### Task directions
Start the output with the opening line of the listing below and continue, reproducing each line exactly, up to and including the line that contains "(C1 to C10)".

### The input
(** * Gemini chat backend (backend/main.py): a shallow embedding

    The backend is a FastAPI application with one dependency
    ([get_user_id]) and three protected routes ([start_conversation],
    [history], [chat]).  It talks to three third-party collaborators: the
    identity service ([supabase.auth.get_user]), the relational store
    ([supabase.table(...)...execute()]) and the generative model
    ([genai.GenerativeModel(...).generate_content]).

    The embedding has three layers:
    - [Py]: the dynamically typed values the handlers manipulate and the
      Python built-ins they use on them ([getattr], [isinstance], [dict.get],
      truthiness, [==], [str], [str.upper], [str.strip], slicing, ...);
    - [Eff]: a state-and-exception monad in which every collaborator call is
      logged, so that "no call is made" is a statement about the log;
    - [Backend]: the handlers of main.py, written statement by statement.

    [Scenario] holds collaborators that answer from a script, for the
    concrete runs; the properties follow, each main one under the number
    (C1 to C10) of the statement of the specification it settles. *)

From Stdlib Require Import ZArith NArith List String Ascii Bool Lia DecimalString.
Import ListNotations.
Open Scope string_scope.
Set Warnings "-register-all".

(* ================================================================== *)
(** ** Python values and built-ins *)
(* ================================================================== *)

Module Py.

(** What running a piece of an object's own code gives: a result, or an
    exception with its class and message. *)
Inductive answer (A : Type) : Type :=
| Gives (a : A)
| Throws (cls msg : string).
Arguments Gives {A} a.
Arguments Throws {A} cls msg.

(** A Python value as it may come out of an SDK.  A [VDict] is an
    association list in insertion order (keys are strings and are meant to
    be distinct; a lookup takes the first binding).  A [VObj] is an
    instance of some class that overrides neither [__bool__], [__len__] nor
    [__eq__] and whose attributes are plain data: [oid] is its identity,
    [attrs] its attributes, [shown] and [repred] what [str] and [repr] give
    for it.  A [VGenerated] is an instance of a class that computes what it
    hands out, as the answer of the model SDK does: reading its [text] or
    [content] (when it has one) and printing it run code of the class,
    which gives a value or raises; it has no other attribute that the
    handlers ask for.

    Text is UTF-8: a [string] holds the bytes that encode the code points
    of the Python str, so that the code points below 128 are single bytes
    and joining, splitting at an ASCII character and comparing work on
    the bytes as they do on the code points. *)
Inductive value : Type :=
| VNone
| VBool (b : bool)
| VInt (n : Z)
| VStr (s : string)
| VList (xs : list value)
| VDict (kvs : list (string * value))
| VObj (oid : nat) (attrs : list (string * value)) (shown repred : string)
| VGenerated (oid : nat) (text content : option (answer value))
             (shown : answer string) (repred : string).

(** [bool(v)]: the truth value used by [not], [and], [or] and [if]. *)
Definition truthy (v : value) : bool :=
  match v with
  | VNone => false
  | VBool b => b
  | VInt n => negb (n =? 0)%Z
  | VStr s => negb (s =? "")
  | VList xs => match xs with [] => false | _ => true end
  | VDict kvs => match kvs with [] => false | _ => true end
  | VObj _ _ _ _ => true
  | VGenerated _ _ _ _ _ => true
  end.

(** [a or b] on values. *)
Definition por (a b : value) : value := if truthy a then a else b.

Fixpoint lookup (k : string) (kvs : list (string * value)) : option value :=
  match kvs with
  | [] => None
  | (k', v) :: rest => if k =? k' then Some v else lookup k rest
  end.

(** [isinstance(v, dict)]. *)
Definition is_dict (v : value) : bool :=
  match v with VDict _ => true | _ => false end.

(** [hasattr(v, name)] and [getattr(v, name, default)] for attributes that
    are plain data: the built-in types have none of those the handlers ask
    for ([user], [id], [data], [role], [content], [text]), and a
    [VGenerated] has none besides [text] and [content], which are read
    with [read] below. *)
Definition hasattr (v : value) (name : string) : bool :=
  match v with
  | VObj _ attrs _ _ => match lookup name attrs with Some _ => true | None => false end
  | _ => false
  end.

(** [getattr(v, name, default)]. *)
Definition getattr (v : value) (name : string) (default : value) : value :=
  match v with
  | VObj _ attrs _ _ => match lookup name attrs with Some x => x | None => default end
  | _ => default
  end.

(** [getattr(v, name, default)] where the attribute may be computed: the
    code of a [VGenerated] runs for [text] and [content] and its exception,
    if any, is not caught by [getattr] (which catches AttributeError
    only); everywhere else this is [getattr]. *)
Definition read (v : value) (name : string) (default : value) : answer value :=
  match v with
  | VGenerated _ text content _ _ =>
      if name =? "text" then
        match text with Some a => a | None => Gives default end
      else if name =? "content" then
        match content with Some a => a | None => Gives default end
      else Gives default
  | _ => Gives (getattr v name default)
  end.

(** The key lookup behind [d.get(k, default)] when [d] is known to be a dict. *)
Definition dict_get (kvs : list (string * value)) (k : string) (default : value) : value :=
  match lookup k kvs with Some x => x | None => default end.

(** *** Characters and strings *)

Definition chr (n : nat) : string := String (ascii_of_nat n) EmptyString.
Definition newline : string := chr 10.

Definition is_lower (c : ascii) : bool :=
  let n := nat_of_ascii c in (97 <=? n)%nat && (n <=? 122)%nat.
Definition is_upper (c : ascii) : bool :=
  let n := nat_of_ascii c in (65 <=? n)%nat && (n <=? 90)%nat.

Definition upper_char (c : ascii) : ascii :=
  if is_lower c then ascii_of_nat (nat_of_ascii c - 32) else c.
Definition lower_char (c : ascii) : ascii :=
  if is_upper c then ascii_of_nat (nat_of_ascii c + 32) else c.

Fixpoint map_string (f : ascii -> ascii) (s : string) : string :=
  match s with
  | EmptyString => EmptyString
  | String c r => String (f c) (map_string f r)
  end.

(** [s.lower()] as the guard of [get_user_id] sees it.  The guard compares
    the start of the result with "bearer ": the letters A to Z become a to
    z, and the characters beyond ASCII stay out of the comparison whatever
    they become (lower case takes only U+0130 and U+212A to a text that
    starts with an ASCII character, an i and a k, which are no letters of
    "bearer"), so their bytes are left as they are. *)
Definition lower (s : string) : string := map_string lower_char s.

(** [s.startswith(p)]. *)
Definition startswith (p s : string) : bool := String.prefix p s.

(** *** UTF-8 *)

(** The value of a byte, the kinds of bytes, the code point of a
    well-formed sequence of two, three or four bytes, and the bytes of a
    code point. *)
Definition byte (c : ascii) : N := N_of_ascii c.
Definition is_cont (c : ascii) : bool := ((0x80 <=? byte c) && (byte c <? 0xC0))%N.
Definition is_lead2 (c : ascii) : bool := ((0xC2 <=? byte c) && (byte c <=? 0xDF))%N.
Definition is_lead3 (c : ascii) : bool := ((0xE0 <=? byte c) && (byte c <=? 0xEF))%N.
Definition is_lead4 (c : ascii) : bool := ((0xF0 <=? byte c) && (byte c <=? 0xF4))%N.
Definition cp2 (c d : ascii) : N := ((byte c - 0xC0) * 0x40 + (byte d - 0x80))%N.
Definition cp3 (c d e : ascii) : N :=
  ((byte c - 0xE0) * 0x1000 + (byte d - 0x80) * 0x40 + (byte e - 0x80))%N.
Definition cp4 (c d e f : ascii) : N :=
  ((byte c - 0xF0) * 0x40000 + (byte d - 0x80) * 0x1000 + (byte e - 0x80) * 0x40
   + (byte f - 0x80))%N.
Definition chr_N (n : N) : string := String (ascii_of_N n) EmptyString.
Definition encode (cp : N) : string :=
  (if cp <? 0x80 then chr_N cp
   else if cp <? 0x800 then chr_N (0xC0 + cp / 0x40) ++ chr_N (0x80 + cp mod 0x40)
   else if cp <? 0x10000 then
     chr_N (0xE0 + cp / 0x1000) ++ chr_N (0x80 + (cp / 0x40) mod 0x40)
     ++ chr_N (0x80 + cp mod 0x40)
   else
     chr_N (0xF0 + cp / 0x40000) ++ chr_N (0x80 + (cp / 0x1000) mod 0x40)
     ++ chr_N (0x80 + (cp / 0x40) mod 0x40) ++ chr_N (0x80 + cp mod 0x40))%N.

### Task result
(** * Gemini chat backend (backend/main.py): a shallow embedding

    The backend is a FastAPI application with one dependency
    ([get_user_id]) and three protected routes ([start_conversation],
    [history], [chat]).  It talks to three third-party collaborators: the
    identity service ([supabase.auth.get_user]), the relational store
    ([supabase.table(...)...execute()]) and the generative model
    ([genai.GenerativeModel(...).generate_content]).

    The embedding has three layers:
    - [Py]: the dynamically typed values the handlers manipulate and the
      Python built-ins they use on them ([getattr], [isinstance], [dict.get],
      truthiness, [==], [str], [str.upper], [str.strip], slicing, ...);
    - [Eff]: a state-and-exception monad in which every collaborator call is
      logged, so that "no call is made" is a statement about the log;
    - [Backend]: the handlers of main.py, written statement by statement.

    [Scenario] holds collaborators that answer from a script, for the
    concrete runs; the properties follow, each main one under the number
    (C1 to C10) of the statement of the specification it settles. *)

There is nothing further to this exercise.